__REQUIREMENT__: Please show every line in the entries below that includes the word "mret".
** Opening DATA block **
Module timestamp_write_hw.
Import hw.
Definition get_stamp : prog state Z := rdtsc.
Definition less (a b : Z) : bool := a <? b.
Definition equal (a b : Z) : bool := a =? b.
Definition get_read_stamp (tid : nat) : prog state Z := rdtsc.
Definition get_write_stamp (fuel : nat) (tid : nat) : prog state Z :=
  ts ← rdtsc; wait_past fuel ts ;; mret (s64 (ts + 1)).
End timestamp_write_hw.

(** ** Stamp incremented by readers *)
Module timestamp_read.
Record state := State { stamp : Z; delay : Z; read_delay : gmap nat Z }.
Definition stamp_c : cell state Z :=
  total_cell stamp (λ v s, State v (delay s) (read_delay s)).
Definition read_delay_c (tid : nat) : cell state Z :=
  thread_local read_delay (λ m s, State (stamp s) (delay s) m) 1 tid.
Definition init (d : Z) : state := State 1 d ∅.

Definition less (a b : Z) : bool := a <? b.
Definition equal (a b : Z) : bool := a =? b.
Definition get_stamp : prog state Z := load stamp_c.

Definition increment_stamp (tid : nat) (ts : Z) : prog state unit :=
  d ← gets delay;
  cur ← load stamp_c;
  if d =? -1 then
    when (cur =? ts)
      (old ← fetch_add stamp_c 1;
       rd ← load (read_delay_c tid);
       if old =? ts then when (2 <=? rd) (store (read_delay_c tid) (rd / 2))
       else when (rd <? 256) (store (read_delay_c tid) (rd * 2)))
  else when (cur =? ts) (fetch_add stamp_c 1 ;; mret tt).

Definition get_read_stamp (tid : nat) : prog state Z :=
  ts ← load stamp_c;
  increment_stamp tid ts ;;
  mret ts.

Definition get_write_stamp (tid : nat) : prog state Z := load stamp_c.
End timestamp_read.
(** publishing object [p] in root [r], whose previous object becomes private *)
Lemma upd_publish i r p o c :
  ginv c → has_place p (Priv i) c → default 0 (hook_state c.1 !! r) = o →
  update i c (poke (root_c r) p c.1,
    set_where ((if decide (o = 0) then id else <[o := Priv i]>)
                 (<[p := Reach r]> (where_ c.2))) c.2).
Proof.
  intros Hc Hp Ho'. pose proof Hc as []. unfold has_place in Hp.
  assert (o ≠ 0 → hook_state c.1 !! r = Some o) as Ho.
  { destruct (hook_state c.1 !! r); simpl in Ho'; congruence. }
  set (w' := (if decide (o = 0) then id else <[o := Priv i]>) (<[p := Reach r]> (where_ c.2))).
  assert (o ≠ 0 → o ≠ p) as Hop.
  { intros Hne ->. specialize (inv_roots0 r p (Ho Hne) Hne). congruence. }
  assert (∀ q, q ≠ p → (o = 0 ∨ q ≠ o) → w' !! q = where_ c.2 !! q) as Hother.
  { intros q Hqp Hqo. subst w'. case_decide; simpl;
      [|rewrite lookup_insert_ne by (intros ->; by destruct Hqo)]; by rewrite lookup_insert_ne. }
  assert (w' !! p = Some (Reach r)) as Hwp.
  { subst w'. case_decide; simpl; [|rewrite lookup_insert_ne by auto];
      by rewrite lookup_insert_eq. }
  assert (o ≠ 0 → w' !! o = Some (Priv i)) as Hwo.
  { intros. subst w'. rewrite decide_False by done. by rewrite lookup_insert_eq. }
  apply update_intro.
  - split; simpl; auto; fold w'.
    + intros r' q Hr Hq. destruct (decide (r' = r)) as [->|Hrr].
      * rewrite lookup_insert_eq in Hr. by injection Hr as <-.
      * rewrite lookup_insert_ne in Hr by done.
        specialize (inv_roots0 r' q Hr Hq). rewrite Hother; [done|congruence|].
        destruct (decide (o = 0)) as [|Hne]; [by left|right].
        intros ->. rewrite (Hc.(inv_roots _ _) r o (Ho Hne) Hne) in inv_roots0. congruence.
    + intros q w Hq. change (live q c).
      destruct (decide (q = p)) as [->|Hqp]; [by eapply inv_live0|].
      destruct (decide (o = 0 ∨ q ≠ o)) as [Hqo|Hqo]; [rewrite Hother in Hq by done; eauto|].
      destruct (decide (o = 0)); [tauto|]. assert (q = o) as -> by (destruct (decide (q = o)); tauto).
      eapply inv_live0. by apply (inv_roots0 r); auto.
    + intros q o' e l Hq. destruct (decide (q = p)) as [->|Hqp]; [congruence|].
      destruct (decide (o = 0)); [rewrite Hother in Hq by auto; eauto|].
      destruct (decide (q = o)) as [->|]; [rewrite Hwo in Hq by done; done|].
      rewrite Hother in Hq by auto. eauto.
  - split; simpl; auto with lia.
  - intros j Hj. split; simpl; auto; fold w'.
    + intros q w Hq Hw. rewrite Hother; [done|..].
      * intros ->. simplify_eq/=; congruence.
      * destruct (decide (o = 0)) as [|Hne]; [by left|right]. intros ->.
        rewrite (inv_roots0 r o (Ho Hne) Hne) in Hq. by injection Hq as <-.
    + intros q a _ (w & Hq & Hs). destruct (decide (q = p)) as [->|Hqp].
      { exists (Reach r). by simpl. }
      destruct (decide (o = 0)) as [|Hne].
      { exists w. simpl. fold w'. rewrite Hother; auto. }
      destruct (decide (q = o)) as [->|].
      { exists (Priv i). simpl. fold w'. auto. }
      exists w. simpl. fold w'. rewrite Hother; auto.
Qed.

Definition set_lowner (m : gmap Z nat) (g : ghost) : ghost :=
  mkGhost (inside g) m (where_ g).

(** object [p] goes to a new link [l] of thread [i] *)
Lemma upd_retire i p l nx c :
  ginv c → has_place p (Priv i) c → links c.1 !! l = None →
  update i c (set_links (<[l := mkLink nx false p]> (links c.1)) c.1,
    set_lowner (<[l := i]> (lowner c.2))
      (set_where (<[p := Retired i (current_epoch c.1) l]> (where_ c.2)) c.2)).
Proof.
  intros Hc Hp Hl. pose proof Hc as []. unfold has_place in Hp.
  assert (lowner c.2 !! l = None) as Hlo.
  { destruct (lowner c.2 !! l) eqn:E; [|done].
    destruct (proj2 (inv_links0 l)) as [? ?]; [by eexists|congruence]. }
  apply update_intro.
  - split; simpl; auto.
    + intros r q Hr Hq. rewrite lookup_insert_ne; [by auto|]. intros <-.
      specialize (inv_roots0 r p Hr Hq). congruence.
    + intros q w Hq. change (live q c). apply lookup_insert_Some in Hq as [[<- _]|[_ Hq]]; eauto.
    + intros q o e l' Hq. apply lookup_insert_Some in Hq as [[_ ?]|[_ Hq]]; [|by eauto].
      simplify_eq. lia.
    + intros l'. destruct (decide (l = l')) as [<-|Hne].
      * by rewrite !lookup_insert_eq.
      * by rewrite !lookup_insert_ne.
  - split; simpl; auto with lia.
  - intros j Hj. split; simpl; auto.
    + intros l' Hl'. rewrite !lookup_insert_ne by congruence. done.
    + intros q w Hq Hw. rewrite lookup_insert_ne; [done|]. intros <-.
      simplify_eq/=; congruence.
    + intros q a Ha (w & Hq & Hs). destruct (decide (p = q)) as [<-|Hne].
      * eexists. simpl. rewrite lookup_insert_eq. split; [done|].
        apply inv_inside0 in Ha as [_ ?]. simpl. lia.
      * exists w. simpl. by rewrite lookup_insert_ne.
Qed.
** Closing DATA block **
__REPLY TO THE EXERCISE__:
  ts ← rdtsc; wait_past fuel ts ;; mret (s64 (ts + 1)).
  else when (cur =? ts) (fetch_add stamp_c 1 ;; mret tt).
  mret ts.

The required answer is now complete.